By Mike Greife,
                                                									October 30, 2017
                                             
                                             
                                              
                                              
                                             WARRENSBURG, MO – To commemorate the 500th anniversary of the beginning of the Protestant
                                                Reformation, the Department of History, Sociology, Anthropology, and Cross-Disciplinary
                                                Studies at the University of Central Missouri will host Kristy Wilson-Bowers, assistant
                                                professor of history at the University of Missouri-Columbia, who will present a talk
                                                titled "Dancing with Death: Plague and the Reformation" at 5 p.m. Tuesday, Oct. 24
                                                in Twomey Auditorium.
Wilson-Bowers is a specialist in Early Modern European history at MU. Her publications
                                                include the book “Plague and Public Health in Early Modern Seville” with the University
                                                of Rochester Press in 2013, and have appeared in “The Sixteenth Century Journal,"

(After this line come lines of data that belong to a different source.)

(** The two ways an iteration of the loop of [update_labels] can go. *)
Lemma process_run_inv fuel points_above mt done m c run done' m' c' :
  process_run fuel points_above mt (done, m, c) run = Ok (done', m', c') →
  (∃ l, skip_used fuel m c = Ok l ∧ done' = done ++ [set_labels l run] ∧
        m' = <[l := l]> m ∧ c' = l + 1) ∨
  (∃ (labels : gset Z) mn,
        (∀ s, s ∈ labels → m !! s = Some s) ∧
        mn ∈ labels ∧ (∀ s, s ∈ labels → mn ≤ s) ∧
        done' = done ++ [set_labels mn run] ∧
        m' = point_all_to mn (elements labels) m ∧ c' = c).
Proof.
  unfold process_run.
  intros (nn & _ & H)%bind_Ok_inv.
  apply bind_Ok_inv in H as (labels & Hlabels & H).
  assert (Hroots : ∀ s, s ∈ labels → m !! s = Some s).
  { eapply (collect_neighbor_labels_roots fuel m points_above _ ∅); [|exact Hlabels].
    intros s Hs. by apply not_elem_of_empty in Hs. }
  clear Hlabels.
  destruct (decide (labels = ∅)) as [->|Hne].
  - left. apply bind_Ok_inv in H as ([[run' m1] c1] & Hnew & [= <- <- <-]).
    unfold assign_new_label in Hnew.
    apply bind_Ok_inv in Hnew as (l & Hl & [= <- <- <-]). eauto.
  - right. apply bind_Ok_inv in H as ([run' m1] & Hun & [= <- <- <-]).
    unfold inherit_and_unify_labels in Hun.
    apply bind_Ok_inv in Hun as (mn & Hmn & [= <- <-]).
    apply py_min_spec in Hmn as [Hin Hmin].
    exists labels, mn. split_and!; [done| | |done..].
    + by apply elem_of_elements.
    + intros s Hs. by apply Hmin, elem_of_elements.
Qed.

Lemma process_run_counter_inv fuel points_above mt done m c run done' m' c' :
  counter_inv m c →
  process_run fuel points_above mt (done, m, c) run = Ok (done', m', c') →
  counter_inv m' c'.
Proof.
  intros (k & Hinv & Hc) [(l & Hl & _ & -> & ->)|(labels & mn & Hroots & Hin & Hmin & _ & -> & ->)]%process_run_inv.
  - pose proof (next_label_bounds k) as [Hb _].
    destruct Hinv as (H0 & Hk & Hpb).
    apply (skip_used_Ok_inv m k) in Hl as ->; [|done|lia].
    exists (next_label k). split; [|lia].
    by apply label_inv_insert_next.
  - exists k. split; [|done].
    apply label_inv_point_all_to; [done| | |].
    + intros s Hs. by apply Hroots, elem_of_elements.
    + by apply elem_of_elements.
    + intros s Hs. by apply Hmin, elem_of_elements.
Qed.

                                                "The Bulletin of the History of Medicine,” and the "Encyclopedia of Plague, Pestilence,
                                                and Pandemic."
The talk is free and open to the campus community and the public. It is sponsored
                                                by a grant from the UCM Center for Teaching and Learning at UCM, the History and Religious
                                                Studies programs within the Department of History, Sociology, Anthropology, and Cross-Disciplinary
                                                Studies, The History Club, and the Department of Government, International Studies,
                                                and Languages.